RECORDED DATA Block Start

(** [s[m]] for [m] in [metrics] *)
Definition item (s : ArgumentScoreSet) (m : Metric) : SubScore :=
  match m with
  | M_sentiment => sentiment s
  | M_clarity => clarity s
  | M_vocab_richness => vocab_richness s
  | M_avg_word_len => avg_word_len s
  end.

(** A dictionary [{m: f(m) for m in metrics}]. *)
Record ByMetric (X : Type) : Type := mkByMetric {
  at_sentiment : X;
  at_clarity : X;
  at_vocab_richness : X;
  at_avg_word_len : X
}.
Arguments mkByMetric {X}.
Arguments at_sentiment {X}.
Arguments at_clarity {X}.
Arguments at_vocab_richness {X}.
Arguments at_avg_word_len {X}.

Definition for_metrics {X} (f : Metric -> X) : ByMetric X :=
  mkByMetric (f M_sentiment) (f M_clarity) (f M_vocab_richness)
             (f M_avg_word_len).

Definition get {X} (d : ByMetric X) (m : Metric) : X :=
  match m with
  | M_sentiment => at_sentiment d
  | M_clarity => at_clarity d
  | M_vocab_richness => at_vocab_richness d
  | M_avg_word_len => at_avg_word_len d
  end.

(** A dictionary with the keys ["A"] and ["B"]. *)
Record BySide (X : Type) : Type := mkBySide { side_A : X; side_B : X }.
Arguments mkBySide {X}.
Arguments side_A {X}.
Arguments side_B {X}.

(** What [evaluate] returns. *)
Record Verdict : Type := mkVerdict {
  scores : BySide (ByMetric SubScore);
  coherence : SubScore;
  totals : BySide Q;
  winner : string
}.

Definition Qltb (x y : Q) : bool := negb (Qle_bool y x).

(** [_rating], lines 39-45 *)
Definition _rating (value : Q) : Rating :=
  if Qle_bool 85 value then Excellent
  else if Qle_bool 70 value then Good
  else if Qle_bool 50 value then Fair
  else Poor.

Definition filler : list string :=
  ["um"; "uh"; "like"; "you know"; "basically"; "so"].

(** The clarity block of [score_argument], lines 70-81. *)
Definition filler_count (text : string) : nat :=
  let lower := PyStr.lower text in
  list_sum (map (fun f => PyStr.count lower f) filler).

Definition sentences (text : string) : list string :=
  filter (fun s => truthy (strip s))
         (split_on "." (replace "!" "." (replace "?" "." text))).

Definition avg_wps (text : string) : Q :=
  of_nat (List.length (split text)) / max1 (List.length (sentences text)).

Definition clarity_raw (text : string) : Q :=
  let raw := 1 - Qmin 1 (of_nat (filler_count text)
                          / max1 (List.length (split text))) in
  if Qltb 30 (avg_wps text) then raw * (6 # 10) else raw.

Definition clarity_pct (text : string) : Q := round1 (clarity_raw text * 100).

(** The vocabulary block, lines 83-85. *)
Definition vocab_richness_raw (text : string) : Q :=
  let words := split text in
  of_nat (distinct (map PyStr.lower words)) / max1 (List.length words).

Definition vocab_pct (text : string) : Q :=
  round1 (vocab_richness_raw text * 100).

(** The word-length block, lines 87-89. *)
Definition avg_word_len_raw (text : string) : Q :=
  match split text with
  | [] => 0
  | words => mean (map (fun w => of_nat (String.length w)) words)
  end.

Definition avg_word_len_score (text : string) : Q :=
  Qmin 100 (round1 (avg_word_len_raw text * 10)).

Definition zero_scores : ArgumentScoreSet :=
  mkScores (mkSubScore 0 Poor) (mkSubScore 0 Poor) (mkSubScore 0 Poor)
           (mkSubScore 0 Poor) 0.

Section Judge.

(** [self.sentiment_analyzer(text)[0]] read as label and score; every way
    the call or the reading of its answer can fail is [Raise]. *)
Variable sentiment_analyzer : string -> result (string * Q).

(** [self.embedder.encode(text, convert_to_tensor=True)], which may raise,
    and [util.cos_sim(a, b).item()] on two embeddings it returned. *)
Variable Embedding : Type.
Variable encode : string -> result Embedding.
Variable cos_sim : Embedding -> Embedding -> Q.

(** [init_models], lines 26-37: the models of this section are the ones
    loaded; loading itself is taken to succeed. *)
Definition init_models : M unit :=
  fun s => if _initialized s then (Ok tt, s)
           else (Ok tt, mkState true (calls s)).

(** [if not self._initialized: self.init_models()] *)
Definition ensure_initialized : M unit :=
  fun s => if negb (_initialized s) then init_models s else (Ok tt, s).

Definition call_sentiment (text : string) : M (string * Q) :=
  log (sentiment_call text) ;;; lift (sentiment_analyzer text).

Definition call_encode (text : string) : M Embedding :=
  log (encode_call text) ;;; lift (encode text).

(** The sentiment block, lines 62-67. *)
Definition sentiment_score (text : string) : M Q :=
  try_except
    (r <- call_sentiment (slice_to 512 text) ;;
     ret (if String.eqb (upper (fst r)) "POSITIVE"
          then snd r else - snd r))
    (fun _ => ret 0).

(** [score_argument], lines 47-97 *)
Definition score_argument (text : string) : M ArgumentScoreSet :=
  ensure_initialized ;;;
  if negb (truthy (strip text)) then ret zero_scores
  else
    s <- sentiment_score text ;;
    let sentiment_pct := round1 ((s + 1) * 50) in
    let clarity_pct := clarity_pct text in
    let vocab_pct := vocab_pct text in
    let avg_word_len_score := avg_word_len_score text in
    ret (mkScores
           (mkSubScore sentiment_pct (_rating sentiment_pct))
           (mkSubScore clarity_pct (_rating clarity_pct))
           (mkSubScore vocab_pct (_rating vocab_pct))
           (mkSubScore avg_word_len_score (_rating avg_word_len_score))
           (List.length (split text))).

RECORDED DATA Block End

Could you transcribe every entry exactly, without altering anything?

### EXERCISE ANSWER
(** [s[m]] for [m] in [metrics] *)
Definition item (s : ArgumentScoreSet) (m : Metric) : SubScore :=
  match m with
  | M_sentiment => sentiment s
  | M_clarity => clarity s
  | M_vocab_richness => vocab_richness s
  | M_avg_word_len => avg_word_len s
  end.

(** A dictionary [{m: f(m) for m in metrics}]. *)
Record ByMetric (X : Type) : Type := mkByMetric {
  at_sentiment : X;
  at_clarity : X;
  at_vocab_richness : X;
  at_avg_word_len : X
}.
Arguments mkByMetric {X}.
Arguments at_sentiment {X}.
Arguments at_clarity {X}.
Arguments at_vocab_richness {X}.
Arguments at_avg_word_len {X}.

Definition for_metrics {X} (f : Metric -> X) : ByMetric X :=
  mkByMetric (f M_sentiment) (f M_clarity) (f M_vocab_richness)
             (f M_avg_word_len).

Definition get {X} (d : ByMetric X) (m : Metric) : X :=
  match m with
  | M_sentiment => at_sentiment d
  | M_clarity => at_clarity d
  | M_vocab_richness => at_vocab_richness d
  | M_avg_word_len => at_avg_word_len d
  end.

(** A dictionary with the keys ["A"] and ["B"]. *)
Record BySide (X : Type) : Type := mkBySide { side_A : X; side_B : X }.
Arguments mkBySide {X}.
Arguments side_A {X}.
Arguments side_B {X}.

(** What [evaluate] returns. *)
Record Verdict : Type := mkVerdict {
  scores : BySide (ByMetric SubScore);
  coherence : SubScore;
  totals : BySide Q;
  winner : string
}.

Definition Qltb (x y : Q) : bool := negb (Qle_bool y x).

(** [_rating], lines 39-45 *)
Definition _rating (value : Q) : Rating :=
  if Qle_bool 85 value then Excellent
  else if Qle_bool 70 value then Good
  else if Qle_bool 50 value then Fair
  else Poor.

Definition filler : list string :=
  ["um"; "uh"; "like"; "you know"; "basically"; "so"].

(** The clarity block of [score_argument], lines 70-81. *)
Definition filler_count (text : string) : nat :=
  let lower := PyStr.lower text in
  list_sum (map (fun f => PyStr.count lower f) filler).

Definition sentences (text : string) : list string :=
  filter (fun s => truthy (strip s))
         (split_on "." (replace "!" "." (replace "?" "." text))).

Definition avg_wps (text : string) : Q :=
  of_nat (List.length (split text)) / max1 (List.length (sentences text)).

Definition clarity_raw (text : string) : Q :=
  let raw := 1 - Qmin 1 (of_nat (filler_count text)
                          / max1 (List.length (split text))) in
  if Qltb 30 (avg_wps text) then raw * (6 # 10) else raw.

Definition clarity_pct (text : string) : Q := round1 (clarity_raw text * 100).

(** The vocabulary block, lines 83-85. *)
Definition vocab_richness_raw (text : string) : Q :=
  let words := split text in
  of_nat (distinct (map PyStr.lower words)) / max1 (List.length words).

Definition vocab_pct (text : string) : Q :=
  round1 (vocab_richness_raw text * 100).

(** The word-length block, lines 87-89. *)
Definition avg_word_len_raw (text : string) : Q :=
  match split text with
  | [] => 0
  | words => mean (map (fun w => of_nat (String.length w)) words)
  end.

Definition avg_word_len_score (text : string) : Q :=
  Qmin 100 (round1 (avg_word_len_raw text * 10)).

Definition zero_scores : ArgumentScoreSet :=
  mkScores (mkSubScore 0 Poor) (mkSubScore 0 Poor) (mkSubScore 0 Poor)
           (mkSubScore 0 Poor) 0.

Section Judge.

(** [self.sentiment_analyzer(text)[0]] read as label and score; every way
    the call or the reading of its answer can fail is [Raise]. *)
Variable sentiment_analyzer : string -> result (string * Q).

(** [self.embedder.encode(text, convert_to_tensor=True)], which may raise,
    and [util.cos_sim(a, b).item()] on two embeddings it returned. *)
Variable Embedding : Type.
Variable encode : string -> result Embedding.
Variable cos_sim : Embedding -> Embedding -> Q.

(** [init_models], lines 26-37: the models of this section are the ones
    loaded; loading itself is taken to succeed. *)
Definition init_models : M unit :=
  fun s => if _initialized s then (Ok tt, s)
           else (Ok tt, mkState true (calls s)).

(** [if not self._initialized: self.init_models()] *)
Definition ensure_initialized : M unit :=
  fun s => if negb (_initialized s) then init_models s else (Ok tt, s).

Definition call_sentiment (text : string) : M (string * Q) :=
  log (sentiment_call text) ;;; lift (sentiment_analyzer text).

Definition call_encode (text : string) : M Embedding :=
  log (encode_call text) ;;; lift (encode text).

(** The sentiment block, lines 62-67. *)
Definition sentiment_score (text : string) : M Q :=
  try_except
    (r <- call_sentiment (slice_to 512 text) ;;
     ret (if String.eqb (upper (fst r)) "POSITIVE"
          then snd r else - snd r))
    (fun _ => ret 0).

(** [score_argument], lines 47-97 *)
Definition score_argument (text : string) : M ArgumentScoreSet :=
  ensure_initialized ;;;
  if negb (truthy (strip text)) then ret zero_scores
  else
    s <- sentiment_score text ;;
    let sentiment_pct := round1 ((s + 1) * 50) in
    let clarity_pct := clarity_pct text in
    let vocab_pct := vocab_pct text in
    let avg_word_len_score := avg_word_len_score text in
    ret (mkScores
           (mkSubScore sentiment_pct (_rating sentiment_pct))
           (mkSubScore clarity_pct (_rating clarity_pct))
           (mkSubScore vocab_pct (_rating vocab_pct))
           (mkSubScore avg_word_len_score (_rating avg_word_len_score))
           (List.length (split text))).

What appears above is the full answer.